Sangha
Virtual
Estudos Budistas
Tradição
do Ven. Thich Nhat Hanh
O Primeiro Treinamento – Reverência a Vida
Os Cinco Treinamentos de Plena Atenção são a maneira mais concreta de praticar a plena atenção. Eles são frutos da nossa prática de plena atenção, não algo imposto a nós por alguém. Os Cinco Treinamentos de Plena Atenção nos ajudam a mudar, a nos transformar, e criar nossa comunidade. Quando estudamos os Cinco Treinamentos profundamente, vemos que cada treinamento é uma “cor da compaixão”. Cada um dos Cinco Treinamentos são compaixões, práticas de amor e proteção – protegendo a nós mesmos, nossos amados e nossa sociedade. Ao praticar um deles profundamente, veremos que estamos praticando todos os cinco.
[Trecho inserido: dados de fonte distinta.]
Definition feed_reply (text : str) : returned :=
  Triple (VStr text) 200 {[ "Content-Type" := "application/atom+xml" ]}.

(** The fetch, read and decode steps of the [try] block. *)
Definition fetch_read_decode : M str :=
  response ← urlopen upstream_request;
  raw ← read response;
  decode_utf8 raw.

(** The causes for which the upstream fetch counts as failed: no
    response, a final status outside 200..299, a body that cannot be
    read in full, a body that is not UTF-8. *)
Inductive fetch_fails : transport -> Prop :=
| fails_network reason :
    fetch_fails (Unreachable reason)
| fails_status st reason ct b :
    ~ (200 <= st < 300) -> fetch_fails (Responded st reason ct b)
| fails_read st reason ct f :
    fetch_fails (Responded st reason ct (ReadFails f))
| fails_decode st reason ct raw :
    Utf8.decode raw = None ->
    fetch_fails (Responded st reason ct (ReadOk raw)).

(** The headers component of a handler's return value, when it has one. *)
Definition headers_of (r : returned) : option (gmap string string) :=
  match r with
  | Triple _ _ hdrs => Some hdrs
  | Bare _ | Pair _ _ => None
  end.

Definition status_of (r : returned) : option Z :=
  match r with
  | Triple _ st _ | Pair _ st => Some st
  | Bare _ => None
  end.

(** The world after one more outbound call, and after one more line on
    the console. *)
Definition sent (w : World) (req : Request) : World :=
  {| app := app w; outbound := outbound w ++ [req]; stdout := stdout w |}.

Definition logged (w : World) (l : line) : World :=
  {| app := app w; outbound := outbound w; stdout := stdout w ++ [l] |}.

End Feed.

(** ** Sample inputs *)

Module Sample.
Import Urllib Syqlorix Run App.

(** The process right after import, before any request. *)
Definition fresh : World := {| app := doc; outbound := []; stdout := [] |}.

Definition get_proxy : request :=
  {| method := "GET"; path := "/api/pagasa-proxy";
     query_params := []; req_headers := []; req_body := [] |}.

(** A caller trying to steer the proxy elsewhere. *)
Definition get_proxy_steered : request :=
  {| method := "GET"; path := "/api/pagasa-proxy";
     query_params := [("url", "http://intranet.example/")];
     req_headers := [("User-Agent", "curl/8.0")]; req_body := [] |}.

Definition get_root : request :=
  {| method := "GET"; path := "/";
     query_params := [("q", "1")];
     req_headers := [("Accept", "text/plain")]; req_body := [] |}.

Definition feed_bytes : bytes := String.list_byte_of_string "<feed>ok</feed>".

Definition feed_text : str :=
  [60; 102; 101; 101; 100; 62; 111; 107; 60; 47; 102; 101; 101; 100; 62].

(** Upstream answers 200 with the feed, labelled as plain text. *)
Definition net_ok : network :=
  fun _ => Responded 200 "OK" "text/plain" (ReadOk feed_bytes).

Definition net_down : network :=
  fun _ => Unreachable "timed out".

(** Upstream answers 200 with a body that starts with a stray [FF]. *)
Definition net_garbled : network :=
  fun _ => Responded 200 "OK" "application/atom+xml" (ReadOk (xff :: feed_bytes)).

(** The first call fails, a second one would succeed. *)
Definition net_flaky : network :=
  fun n =>
    match n with
    | O => Responded 503 "Service Unavailable" "text/html" (ReadOk [])
    | S _ => Responded 200 "OK" "application/atom+xml" (ReadOk feed_bytes)
    end.

End Sample.

(** ** Looking into a document *)

Module Query.
Import Dom.

(** A node followed by all its descendants, in document order. *)
Fixpoint elements (n : Node) : list Node :=
  match n with
  | Element _ children _ => n :: flat_map elements children
  | Text _ | Comment _ => [n]
  end.

Fixpoint assoc (key : string) (kvs : list (string * attr_value))
    : option attr_value :=
  match kvs with
  | [] => None
  | (k, v) :: rest => if decide (k = key) then Some v else assoc key rest
  end.

(** The string value of a keyword attribute of an element, if it has one. *)
Definition attr (key : string) (n : Node) : option string :=
  match n with
  | Element _ _ attributes =>
      match assoc key attributes with
      | Some (AStr v) => Some v
      | _ => None
      end
  | Text _ | Comment _ => None
  end.

(** Every [id] given in the document, in document order. *)
Definition ids (n : Node) : list string := omap (attr "id") (elements n).

(** The keyword attributes whose value names another element by its id. *)
Definition idref_keys : list string :=
  ["for_"; "aria_controls"; "aria_labelledby"].

(** The id an [href] points at inside the same document: [#name] with a
    name that is not empty. *)
Definition fragment (href : string) : option string :=
  match href with
  | String "#" (String c rest) => Some (String c rest)
  | _ => None
  end.

(** Does every id this element refers to, by one of [idref_keys] or by a
    fragment [href], occur among [known]? *)
Definition refs_ok (known : list string) (e : Node) : bool :=
  forallb
    (fun key =>
       match attr key e with
       | Some v => bool_decide (v ∈ known)
       | None => true
       end)
    idref_keys
  && match attr "href" e with
     | Some href =>
         match fragment href with
         | Some name => bool_decide (name ∈ known)
         | None => true
         end
     | None => true
     end.

End Query.

(** ** Serving several requests in a row *)

Module Serve.
Import Urllib Syqlorix Run App.

(** The handlers called one after the other on the same process, each
    request with the handler it was routed to. *)
Fixpoint serve_all (jobs : list (handler_ref * Syqlorix.request))
    : M (list returned) :=
  match jobs with
  | [] => mret []
  | (h, request) :: rest =>
      reply ← call h request;
      replies ← serve_all rest;
      mret (reply :: replies)
  end.

(** How many of the jobs go to the feed handler. *)
Definition feed_jobs (jobs : list (handler_ref * Syqlorix.request)) : nat :=
  length (filter (fun job => job.1 = pagasa_proxy_ref) jobs).

End Serve.

(** * Facts *)

(** ** UTF-8: what is decoded encodes back to the same octets *)

Module Utf8Facts.
Import Utf8.

Lemma Z_of_byte_range c : 0 <= Z_of_byte c < 256.
Proof.
  unfold Z_of_byte. pose proof (Byte.to_N_bounded c). lia.
Qed.

Lemma byte_of_Z_of_byte c : byte_of_Z (Z_of_byte c) = c.
Proof.
  unfold byte_of_Z. pose proof (Z_of_byte_range c) as Hc.
  rewrite Z.mod_small by lia. unfold Z_of_byte.
  rewrite N2Z.id, Byte.of_to_N. reflexivity.
Qed.

Lemma lor_disjoint a b n :
  0 <= n -> a mod 2 ^ n = 0 -> 0 <= b < 2 ^ n -> Z.lor a b = a + b.
Proof.
  intros Hn Ha Hb.
  assert (Z.land a b = 0) as Hland.
  { rewrite <- (Z.mod_small b (2 ^ n)) by lia.
    rewrite <- Z.land_ones by lia.
    rewrite (Z.land_comm b), Z.land_assoc, Z.land_ones by lia.
    rewrite Ha. apply Z.land_0_l. }
  pose proof (Z.add_lor_land a b). lia.
Qed.


Local Ltac euclid := Z.to_euclidean_division_equations; lia.

Lemma is_cont_range c :
  is_cont (Z_of_byte c) = true -> 0x80 <= Z_of_byte c < 0xC0.
Proof. destruct c; vm_compute; intros; try discriminate; split; congruence. Qed.

Lemma land_low x n m : 0 <= n -> m = Z.ones n -> Z.land x m = x mod 2 ^ n.
Proof. intros Hn ->. apply Z.land_ones. assumption. Qed.

Lemma cp2_val b0 b1 :
  0xC0 <= b0 < 0xE0 -> 0x80 <= b1 < 0xC0 ->
  cp2 b0 b1 = (b0 - 0xC0) * 64 + (b1 - 0x80).
Proof.
  intros H0 H1. unfold cp2.
  rewrite (land_low b0 5), (land_low b1 6) by (reflexivity || lia).
  rewrite Z.shiftl_mul_pow2 by lia.
  rewrite (lor_disjoint _ _ 6) by euclid.
  euclid.
Qed.

Lemma cp3_val b0 b1 b2 :
  0xE0 <= b0 < 0xF0 -> 0x80 <= b1 < 0xC0 -> 0x80 <= b2 < 0xC0 ->
  cp3 b0 b1 b2 = (b0 - 0xE0) * 4096 + (b1 - 0x80) * 64 + (b2 - 0x80).
Proof.
  intros H0 H1 H2. unfold cp3.
  rewrite (land_low b0 4), (land_low b1 6), (land_low b2 6)
    by (reflexivity || lia).
  rewrite !Z.shiftl_mul_pow2 by lia.
  rewrite (lor_disjoint (_ * 2 ^ 12) (_ * 2 ^ 6) 12) by euclid.
  rewrite (lor_disjoint _ _ 6) by euclid.
  euclid.
Qed.

Lemma cp4_val b0 b1 b2 b3 :
  0xF0 <= b0 < 0xF8 ->
  0x80 <= b1 < 0xC0 -> 0x80 <= b2 < 0xC0 -> 0x80 <= b3 < 0xC0 ->
  cp4 b0 b1 b2 b3
  = (b0 - 0xF0) * 262144 + (b1 - 0x80) * 4096 + (b2 - 0x80) * 64 + (b3 - 0x80).
Proof.
  intros H0 H1 H2 H3. unfold cp4.
  rewrite (land_low b0 3), (land_low b1 6), (land_low b2 6), (land_low b3 6)
    by (reflexivity || lia).
  rewrite !Z.shiftl_mul_pow2 by lia.
  rewrite (lor_disjoint (_ * 2 ^ 18) (_ * 2 ^ 12) 18) by euclid.
  rewrite (lor_disjoint _ (_ * 2 ^ 6) 12) by euclid.
  rewrite (lor_disjoint _ _ 6) by euclid.
  euclid.
Qed.

Lemma encode_cp_1 ch : 0 <= ch < 0x80 -> encode_cp ch = [byte_of_Z ch].
Proof.
  intros H. unfold encode_cp.
  destruct (Z.ltb_spec ch 0x80); [reflexivity | lia].
Qed.

Lemma encode_cp_2 ch :
  0x80 <= ch < 0x800 ->
  encode_cp ch = [byte_of_Z (0xC0 + ch / 64); byte_of_Z (0x80 + ch mod 64)].
Proof.
  intros H. unfold encode_cp.
  destruct (Z.ltb_spec ch 0x80); [lia |].
  destruct (Z.ltb_spec ch 0x800); [| lia].
  rewrite (land_low ch 6) by (reflexivity || lia).
  rewrite Z.shiftr_div_pow2 by lia.
  rewrite (lor_disjoint 0xC0 _ 5), (lor_disjoint 0x80 _ 6) by euclid.
  reflexivity.
Qed.

Lemma encode_cp_3 ch :
  0x800 <= ch < 0x10000 ->
  encode_cp ch = [byte_of_Z (0xE0 + ch / 4096);
                  byte_of_Z (0x80 + (ch / 64) mod 64);
                  byte_of_Z (0x80 + ch mod 64)].
Proof.
  intros H. unfold encode_cp.
  destruct (Z.ltb_spec ch 0x80); [lia |].
  destruct (Z.ltb_spec ch 0x800); [lia |].
  destruct (Z.ltb_spec ch 0x10000); [| lia].
  rewrite (land_low ch 6), (land_low (Z.shiftr ch 6) 6) by (reflexivity || lia).
  rewrite !Z.shiftr_div_pow2 by lia.
  rewrite (lor_disjoint 0xE0 _ 4), !(lor_disjoint 0x80 _ 6) by euclid.
  reflexivity.
Qed.

Lemma encode_cp_4 ch :
  0x10000 <= ch < 0x110000 ->
  encode_cp ch = [byte_of_Z (0xF0 + ch / 262144);
                  byte_of_Z (0x80 + (ch / 4096) mod 64);
                  byte_of_Z (0x80 + (ch / 64) mod 64);
                  byte_of_Z (0x80 + ch mod 64)].
Proof.
  intros H. unfold encode_cp.
  destruct (Z.ltb_spec ch 0x80); [lia |].
  destruct (Z.ltb_spec ch 0x800); [lia |].
  destruct (Z.ltb_spec ch 0x10000); [lia |].
  rewrite (land_low ch 6), (land_low (Z.shiftr ch 6) 6),
    (land_low (Z.shiftr ch 12) 6) by (reflexivity || lia).
  rewrite !Z.shiftr_div_pow2 by lia.
  rewrite (lor_disjoint 0xF0 _ 3), !(lor_disjoint 0x80 _ 6) by euclid.
  reflexivity.
Qed.

Lemma second_of_3_spec b0 c1 :
  second_of_3 b0 (Z_of_byte c1) = true ->
  0x80 <= Z_of_byte c1 < 0xC0
  /\ (b0 = 0xE0 -> 0xA0 <= Z_of_byte c1)
  /\ (b0 = 0xED -> Z_of_byte c1 < 0xA0).
Proof.
  unfold second_of_3. rewrite !andb_true_iff. intros [[Hc Hlo] Hhi].
  apply is_cont_range in Hc.
  destruct (Z.eqb_spec b0 0xE0), (Z.eqb_spec b0 0xED); lia.
Qed.

Lemma second_of_4_spec b0 c1 :
  second_of_4 b0 (Z_of_byte c1) = true ->
  0x80 <= Z_of_byte c1 < 0xC0
  /\ (b0 = 0xF0 -> 0x90 <= Z_of_byte c1)
  /\ (b0 = 0xF4 -> Z_of_byte c1 < 0x90).
Proof.
  unfold second_of_4. rewrite !andb_true_iff. intros [[Hc Hlo] Hhi].
  apply is_cont_range in Hc.
  destruct (Z.eqb_spec b0 0xF0), (Z.eqb_spec b0 0xF4); lia.
Qed.

Lemma encode_cons ch text : encode (ch :: text) = encode_cp ch ++ encode text.
Proof. reflexivity. Qed.

Lemma byte_eq c z : z = Z_of_byte c -> byte_of_Z z = c.
Proof. intros ->. apply byte_of_Z_of_byte. Qed.

Lemma decode_encode_upto (n : nat) :
  forall (data : bytes) (text : str),
    (length data <= n)%nat -> decode data = Some text -> encode text = data.
Proof.
  induction n as [|n IH]; intros data text Hlen Hdec.
  { destruct data; simpl in Hlen; [| lia].
    injection Hdec as <-. reflexivity. }
  destruct data as [|c0 r0].
  { injection Hdec as <-. reflexivity. }
  cbn [decode] in Hdec. cbv zeta in Hdec.
  pose proof (Z_of_byte_range c0) as R0.
  simpl in Hlen.
  destruct (Z.ltb_spec (Z_of_byte c0) 0x80).
  { apply fmap_Some in Hdec as (t & Ht & ->).
    rewrite encode_cons, encode_cp_1 by lia.
    rewrite byte_of_Z_of_byte. cbn [app]. f_equal.
    apply IH; [lia | assumption]. }
  destruct (Z.ltb_spec (Z_of_byte c0) 0xC2); [discriminate |].
  destruct (Z.ltb_spec (Z_of_byte c0) 0xE0).
  { destruct r0 as [|c1 r1]; [discriminate |].
    destruct (is_cont (Z_of_byte c1)) eqn:C1; [| discriminate].
    apply is_cont_range in C1.
    apply fmap_Some in Hdec as (t & Ht & ->).
    rewrite encode_cons, cp2_val, encode_cp_2 by lia.
    cbn [app]. simpl in Hlen.
    rewrite (IH r1 t) by (lia || assumption).
    repeat f_equal; apply byte_eq; euclid. }
  destruct (Z.ltb_spec (Z_of_byte c0) 0xF0).
  { destruct r0 as [|c1 [|c2 r2]]; try discriminate.
    destruct (second_of_3 _ _) eqn:C1; [| discriminate].
    destruct (is_cont (Z_of_byte c2)) eqn:C2; [| discriminate].
    apply second_of_3_spec in C1 as (C1 & Clo & Chi).
    apply is_cont_range in C2.
    apply fmap_Some in Hdec as (t & Ht & ->).
    rewrite encode_cons, cp3_val, encode_cp_3 by lia.
    cbn [app]. simpl in Hlen.
    rewrite (IH r2 t) by (lia || assumption).
    repeat f_equal; apply byte_eq; euclid. }
  destruct (Z.ltb_spec (Z_of_byte c0) 0xF5); [| discriminate].
  destruct r0 as [|c1 [|c2 [|c3 r3]]]; try discriminate.
  destruct (second_of_4 _ _) eqn:C1; [| discriminate].
  destruct (is_cont (Z_of_byte c2)) eqn:C2; [| discriminate].
  destruct (is_cont (Z_of_byte c3)) eqn:C3; [| discriminate].
  apply second_of_4_spec in C1 as (C1 & Clo & Chi).
  apply is_cont_range in C2. apply is_cont_range in C3.
  apply fmap_Some in Hdec as (t & Ht & ->).
  rewrite encode_cons, cp4_val, encode_cp_4 by lia.
  cbn [app]. simpl in Hlen.
  rewrite (IH r3 t) by (lia || assumption).
  repeat f_equal; apply byte_eq; euclid.
Qed.

Lemma decode_encode (data : bytes) (text : str) :
  decode data = Some text -> encode text = data.
Proof. apply (decode_encode_upto (length data)). lia. Qed.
Você não precisa ser perfeito na prática dos treinamentos. O importante é que temos um caminho para seguir, um caminho de amor, de irmandade. Como uma sangha, podemos ir juntos neste caminho e nos apoiar. Ninguém pode ser perfeito na prática dos treinamentos, eles são como a Estrela do Norte. Se você está perdido no meio da floresta de noite sem uma bússola, pode olhar para a Estrela do Norte, sabendo assim o caminho a seguir. Seu objetivo é sair da floresta, não chegar à Estrela do Norte. Ter uma direção a ir é o que precisamos. Nós não somos mais vítimas do medo e da incerteza quando sabemos que temos um lindo caminho a seguir. Os Cinco Treinamentos de Plena Atenção são universais; seus equivalentes podem ser achados em todas as tradições espirituais.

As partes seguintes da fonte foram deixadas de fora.